Paramjit, el heredero que nunca reinó, murió en 1955 a los sesenta y tres años, en la cama de su casa de Kapurthala, atendido hasta el final de su enfermedad por su amante inglesa Stella Mudge. La cama tenía forma de góndola en recuerdo de Venecia, la ciudad donde se habían conocido.
Su hermano, Karan murió en 1970, en Nueva Delhi, de una dolencia cardiaca. Martand y Arun, los hijos que tuvo con lady Charan, la bellísima esposa que había sido portada de Vogue, se dedican hoy a la política activa.
Ajit, el hijo de Anita, vivió como un diletante y, fiel a sus antepasados, se dedicó con ahínco a su afición por las mujeres (decían de él que era un «ladie’s man»), por el jazz y la gastronomía. Llegó a poseer una enorme colección de discos de jazz y tenía fama de saber tocar muy bien el saxofón. Quiso ser actor y vivió una temporada en Hollywood, donde conoció a Jean Harlow y otras estrellas del momento. Cuando regresó a la India, tapizó las paredes de su dormitorio con fotos de actrices famosas, pero él nunca se casó. Al final, no pudo cumplir con su sueño de asistir a los mundiales de fútbol de España en 1982 porque enfermó de cáncer y murió el 4 de mayo de ese mismo año en una clínica de Nueva Delhi, a los sesenta y cuatro años de edad.

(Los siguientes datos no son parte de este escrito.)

Lemma next_rowid_fresh ids x : x ∈ ids -> x < next_rowid ids.
Proof.
  unfold next_rowid. induction ids as [|y ids IH]; intros Hin.
  - apply elem_of_nil in Hin. destruct Hin.
  - simpl. apply elem_of_cons in Hin as [->|Hin]; [lia|]. specialize (IH Hin). lia.
Qed.

Lemma NoDup_snoc_fresh (ids : list Z) id :
  (forall x, x ∈ ids -> x < id) -> NoDup ids -> NoDup (ids ++ [id]).
Proof.
  intros Hfresh Hnd. apply NoDup_app. split; [exact Hnd|]. split.
  - intros x Hx Hx'. apply list_elem_of_singleton in Hx'. subst x.
    specialize (Hfresh _ Hx). lia.
  - apply NoDup_singleton.
Qed.

Lemma journal_page_effect entry save now ss pd pd' out :
  journal_page entry save now ss pd = Some (pd', out) ->
  pd' = pd \/
  exists user_id,
    entry <> [] /\
    pd' = mk_pages_db
            (journal_entries pd ++
               [mk_journal (journal_entries_seq pd + 1) user_id now entry])
            (journal_entries_seq pd + 1) (mood_entries pd) (mood_entries_seq pd)
            (posts pd).
Proof.
  unfold journal_page. intros Hrun.
  destruct (save && nonempty entry) eqn:E;
    destruct (ss !! "user_id") as [user_id|]; try discriminate;
    simpl in Hrun; injection Hrun as <- _; [|auto].
  right. exists user_id. split; [|reflexivity].
  apply andb_true_iff in E as [_ E]. apply nonempty_true, E.
Qed.

Lemma mood_page_effect mood_score mood_notes log now ss pd pd' out :
  mood_tracker_page mood_score mood_notes log now ss pd = Some (pd', out) ->
  pd' = pd \/
  exists user_id,
    pd' = mk_pages_db (journal_entries pd) (journal_entries_seq pd)
            (mood_entries pd ++
               [mk_mood (mood_entries_seq pd + 1) user_id now mood_score mood_notes])
            (mood_entries_seq pd + 1) (posts pd).
Proof.
  unfold mood_tracker_page. intros Hrun.
  destruct (ss !! "user_id") as [user_id|]; [|destruct log; discriminate].
  destruct log; simpl in Hrun; injection Hrun as <- _; eauto.
Qed.

Lemma connect_page_effect content post now ss pd pd' out :
  connect_page content post now ss pd = Some (pd', out) ->
  pd' = pd \/
  exists user_id username,
    strip content <> [] /\
    pd' = mk_pages_db (journal_entries pd) (journal_entries_seq pd)
            (mood_entries pd) (mood_entries_seq pd)
            (posts pd ++
               [mk_post (next_rowid (map p_id (posts pd))) user_id username
                  (strip content) now]).
Proof.
  unfold connect_page. intros Hrun.
  destruct (post && nonempty (strip content)) eqn:E.
  - destruct (ss !! "user_id") as [user_id|]; [|discriminate].
    destruct (ss !! "username") as [username|]; [|discriminate].
    simpl in Hrun. injection Hrun as <- _.
    right. exists user_id, username. split; [|reflexivity].
    apply andb_true_iff in E as [_ E]. apply nonempty_true, E.
  - injection Hrun as <- _. auto.
Qed.

Lemma pages_step_inv pd pd' : pages_inv pd -> pages_step pd pd' -> pages_inv pd'.
Proof.
  intros ((Hj & Hjid) & (Hm & Hmid) & (Hp & Hpid)) Hstep.
  destruct Hstep as [entry save now ss pd' out Hrun
                    |mood_score mood_notes log now ss pd' out Hscore Hrun
                    |content post now ss pd' out Hrun].
  - apply journal_page_effect in Hrun as [->|(user_id & Hne & ->)];
      [repeat split; assumption|].
    split; [|split; split; assumption].
    cbn [journal_entries journal_entries_seq]. split.
    + apply Forall_app. split.
      * eapply Forall_impl; [exact Hj|]. simpl. intros r [? ?]. split; [assumption|lia].
      * constructor; [|constructor]. simpl. split; [exact Hne|lia].
    + rewrite map_app. apply NoDup_snoc_fresh; [|exact Hjid].
      intros x Hx. apply list_elem_of_fmap in Hx as (r & -> & Hr).
      rewrite Forall_forall in Hj. destruct (Hj r Hr). simpl. lia.
  - apply mood_page_effect in Hrun as [->|(user_id & ->)];
      [repeat split; assumption|].
    split; [split; assumption|]. split; [|split; assumption].
    cbn [mood_entries mood_entries_seq]. split.
    + apply Forall_app. split.
      * eapply Forall_impl; [exact Hm|]. simpl. intros r [? ?]. split; [assumption|lia].
      * constructor; [|constructor]. simpl. split; [exact Hscore|lia].
    + rewrite map_app. apply NoDup_snoc_fresh; [|exact Hmid].
      intros x Hx. apply list_elem_of_fmap in Hx as (r & -> & Hr).
      rewrite Forall_forall in Hm. destruct (Hm r Hr). simpl. lia.
  - apply connect_page_effect in Hrun as [->|(user_id & username & Hne & ->)];
      [repeat split; assumption|].
    split; [split; assumption|]. split; [split; assumption|].
    cbn [posts]. split.
    + apply Forall_app. split; [exact Hp|].
      constructor; [|constructor]. simpl. split; [exact Hne|apply strip_idem].
    + rewrite map_app. apply NoDup_snoc_fresh; [|exact Hpid].
      intros x Hx. simpl. apply next_rowid_fresh, Hx.
Qed.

Bibi Amrit Kaur murió dos años después de Anita, el 5 de febrero de 1964, aquejada de una enfermedad respiratoria Tenía setenta y cinco años. Nunca se repuso del asesinato de Gandhi en 1948, y decía que sin él se sentía «sin timón». Su cremación tuvo lugar a orillas del río Jamuna, en la capital india y congregó a una enorme multitud que desfiló ante sus cenizas durante horas.
En 1975, Indira Gandhi abolió de un plumazo los últimos privilegios que los maharajás habían conservado a cambio de incorporar pacíficamente sus reinos a la Unión India. Exenciones fiscales, sueldos vitalicios y títulos fueron suprimidos. Los antiguos príncipes empezaron a ser objeto de implacables investigaciones policiales y fiscales, de manera que fueron deshaciéndose de sus patrimonios, malvendiendo sus palacios, sus muebles y sus joyas. Los que no se sintieron destrozados por el mazazo de Indira Gandhi se adaptaron a los nuevos tiempos como pudieron. Algunos, como el maharajá de Udaipur convirtieron sus palacios en hoteles de lujo, otros se hicieron hombres de negocios y otros se dedicaron a servir los intereses de la nueva India, como el maharajá de Jaipur y su mujer Gayatri Devi, que fueron embajadores en España, o el maharajá de Wankaner, que se hizo conservacionista y se dedicó a proteger a los tigres, otra especie en peligro de extinción.
Los gloriosos días del esplendor de los maharajás parecen hoy tan lejanos como los de los emperadores mogoles, pero siempre permanecerá el brillo de su recuerdo, como las joyas que guardaban en cofres de sándalo y que siguen centelleando, a pesar del polvo y la decrepitud, en el firmamento de la historia.